Virtual life has become a “real thing” for many of us. Telehealth, virtual conferences, remote workstations, and so forth have all become commonplace. Still, sometimes there is no virtual replacement for the real thing. We as surgeons are more acutely aware of that than almost anyone. Certainly, acute care surgery with urgent and emergent operations went on as best it could with modified processes and protective postures. Scheduled procedures (frequently described by that horribly imprecise descriptor “elective”) were deferred if possible based on some assessment of their acuity and the safety of waiting. In the middle of those concepts lies the patient who is not in peril of life but cannot suspend their course of treatment. Some patients with cancer fit into this category, but also patients with chronic wounds often fit into this category. These patients did not always have a clear-cut “position” within the proposed hierarchies of needs assessment.
As travel became more restrictive for patients and health care providers of all types, numerous workarounds were created to try to fill in shortfalls in care. Some of them were ingenious and a real testament to the creativity of a people in distress. For many patients who had chronic nonhealing wounds, we tried to combine either self-wound care or assisted-wound care in the home environment with digital support to relay images for assessment by knowledgeable persons. In some instances, this was very helpful, but it was not a replacement for seeing and examining patients in person and for using the other adjunctive tools that we normally have in hospital environments.
As stated at the outset, wound healing is complicated. In some regards, the least important piece of the puzzle is the wound. It is surprising to many that the bigger pieces of the puzzle are the systemic issues. When I would care for people with chronic wounds at our wound center, it never ceased to amaze me how few patients with a wound that had been nonhealing for months (or longer) had not had even the most rudimentary evaluation of perfusion to an area. Or other patients with chronic disease that was poorly controlled had not had measures taken to improve their glucose control or oxygenation.
This issue of the Surgical Clinics, edited by Drs Michael Caldwell and Michael Harl, gives the reader a detailed and comprehensive review of how all the clinical, technical, and environmental factors can be fit together to maximize the chance of getting chronic wounds closed and healed. I am particularly grateful that they were able to consolidate the production of this issue during the period of maximum life disturbance from the pandemic.
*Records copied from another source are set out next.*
(* ===== verification/TwoParty.v ===== *)
(** * Connections between two vats (capnp-rpc/src/twoparty.rs)

    A vat network over an input and an output stream.  There is one
    connection; it has handles (the network holds one until [accept] gives it
    out, and [connect] makes more), and ends when the last is dropped.  What
    shares ownership in Rust is counted here: the handles of the connection,
    and the [Sender]s of the write queue, which are in the connection and in
    the messages that are not sent yet.

    Messages and the promises of receives are known by ids.  The environment
    decides what happens next ([Label]). *)

From S2P Require Import Prelude ReadLimiter Segments Serialize SerializeSpec AsyncIo AsyncSerialize AsyncSerializeOk.
From S2P Require Import RpcTypes SenderQueue Queued TaskSet FlowControl WriteQueue AsyncProps QueueStreamProps.
From stdpp Require Import gmap.
#[local] Open Scope Z_scope.
#[local] Open Scope rust_scope.

Module TwoParty.

(** [rpc_twoparty_capnp::Side] *)
Inductive Side := Server | Client.
#[export] Instance Side_eq_dec : EqDecision Side.
Proof. solve_decision. Defined.

(** [ConnectionInner], without the input stream, which promises of receives
    share, and the sender, which is that of [queue] *)
Record ConnectionInner := {
  side : Side;
  receive_options : ReaderOptions;
  window_size_in_bytes : Z
}.

Section twoparty.
Context {T W M : Type} `{AsyncReadExt T} `{AsyncWriteExt W} `{AsOutputSegments M}.

(** What has happened that the application can see: a receive is done, the
    promise of a receive or of a send was made, or a connection given out *)
Inductive Event :=
| Received (id : Z) (message : option (Reader OwnedSegments) + ErrorKind)
| Sent (id : Z) (message : M)
| Given.

(** [inner]: [None] when it was dropped; [handles]: the connections that were
    given out; [connection]: whether the network holds one; [input_stream]:
    [None] while it is lent to a receive, or when that lost it; [receives]: the
    promises of receives, with the stream and the options; [disconnected]: whether
    [on_disconnect_fulfiller] was used; [outgoing]: messages not sent yet. *)
Record Network := {
  net_side : Side;
  inner : option ConnectionInner;
  handles : nat;
  connection : bool;
  input_stream : option T;
  receives : gmap Z (T * ReaderOptions);
  disconnected : bool;
  outgoing : gmap Z M;
  queue : WriteQueue.Queue W M;
  events : list Event
}.
#[local] Abbreviation N := (ST Network).

Definition update (f : Network -> Network) : N unit := n ← get_state; put_state (f n).
Definition set_inner i h c (n : Network) : Network :=
  {| net_side := net_side n; inner := i; handles := h; connection := c; input_stream := input_stream n; receives := receives n;
     disconnected := disconnected n; outgoing := outgoing n; queue := queue n; events := events n |}.
Definition set_input i r (n : Network) : Network :=
  {| net_side := net_side n; inner := inner n; handles := handles n; connection := connection n; input_stream := i; receives := r;
     disconnected := disconnected n; outgoing := outgoing n; queue := queue n; events := events n |}.
Definition set_outgoing o (n : Network) : Network :=
  {| net_side := net_side n; inner := inner n; handles := handles n; connection := connection n; input_stream := input_stream n;
     receives := receives n; disconnected := disconnected n; outgoing := o; queue := queue n; events := events n |}.
Definition set_queue q (n : Network) : Network :=
  {| net_side := net_side n; inner := inner n; handles := handles n; connection := connection n; input_stream := input_stream n;
     receives := receives n; disconnected := disconnected n; outgoing := outgoing n; queue := q; events := events n |}.
Definition disconnect (n : Network) : Network :=
  {| net_side := net_side n; inner := None; handles := handles n; connection := connection n; input_stream := input_stream n;
     receives := receives n; disconnected := true; outgoing := outgoing n; queue := queue n; events := events n |}.
Definition tell (e : Event) (n : Network) : Network :=
  {| net_side := net_side n; inner := inner n; handles := handles n; connection := connection n; input_stream := input_stream n;
     receives := receives n; disconnected := disconnected n; outgoing := outgoing n; queue := queue n; events := events n ++ [e] |}.

(** ** The network *)

(** [VatNetwork::new] *)
Definition VatNetwork_new (input : T) (output : W) (s : Side) (options : ReaderOptions) : Network :=
  {| net_side := s;
     inner := Some {| side := s; receive_options := options; window_size_in_bytes := DEFAULT_WINDOW_SIZE |};
     handles := 0; connection := true; input_stream := Some input; receives := ∅; disconnected := false; outgoing := ∅;
     queue := WriteQueue.write_queue output; events := [] |}.

(** The handles of the connection: the last to be dropped drops [inner], and
    [on_disconnect_fulfiller] with it. *)
Definition strong_count (n : Network) : nat := (handles n + if connection n then 1 else 0)%nat.
Definition drop_if_last (n : Network) : Network := if (strong_count n =? 0)%nat then disconnect n else n.
Definition drop_connection : N unit :=
  n ← get_state;
  match handles n with
  | O => lift UB
  | S h => put_state (drop_if_last (set_inner (inner n) h (connection n) n))
  end.
(** The network is dropped, with the connection it may hold. *)
Definition drop_network : N unit :=
  n ← get_state;
  if connection n then put_state (drop_if_last (set_inner (inner n) (handles n) false n)) else ret tt.

(** [VatNetwork::set_window_size] *)
Definition set_window_size (window_size : Z) : N unit :=
  n ← get_state;
  match connection n, inner n with
  | true, Some i =>
      put_state (set_inner (Some {| side := side i; receive_options := receive_options i; window_size_in_bytes := window_size |})
                   (handles n) (connection n) n)
  | _, _ => ret tt
  end.

(** [connect]: whether there is a connection, a handle of which is given out *)
Definition connect (host_id : Side) : N bool :=
  n ← get_state;
  if bool_decide (host_id = net_side n) then ret false
  else match inner n with
       | Some i => put_state (tell Given (set_inner (Some i) (S (handles n)) (connection n) n)) ;; ret true
       | None => lift Panic
       end.
(** [accept]: [false] is a promise that is never ready. *)
Definition accept : N bool :=
  n ← get_state;
  if connection n then put_state (tell Given (set_inner (inner n) (S (handles n)) false n)) ;; ret true
  else ret false.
As in life in general, many things are more complex than they appear to be on the surface. Wound healing is an excellent example of that. It is affected at the most molecular level as biological processes and affected at the most altitudinal level as a problem of socioeconomic dislocation for many. Nonhealing wounds hobble our patients literally and hobble our society with other substantial costs. If we are to improve life and quality of life for these patients, we need to address as many of these issues at all levels as best we can. This collection of reviews should help one do that or at least advocate for it.
We at the Surgical Clinics wish everyone good health and safety. I hope that by the time you read this, your own personal situation will be markedly improved and you will be able to enjoy your health and society with loved ones. Thank you all for your support of this series. We are grateful for you.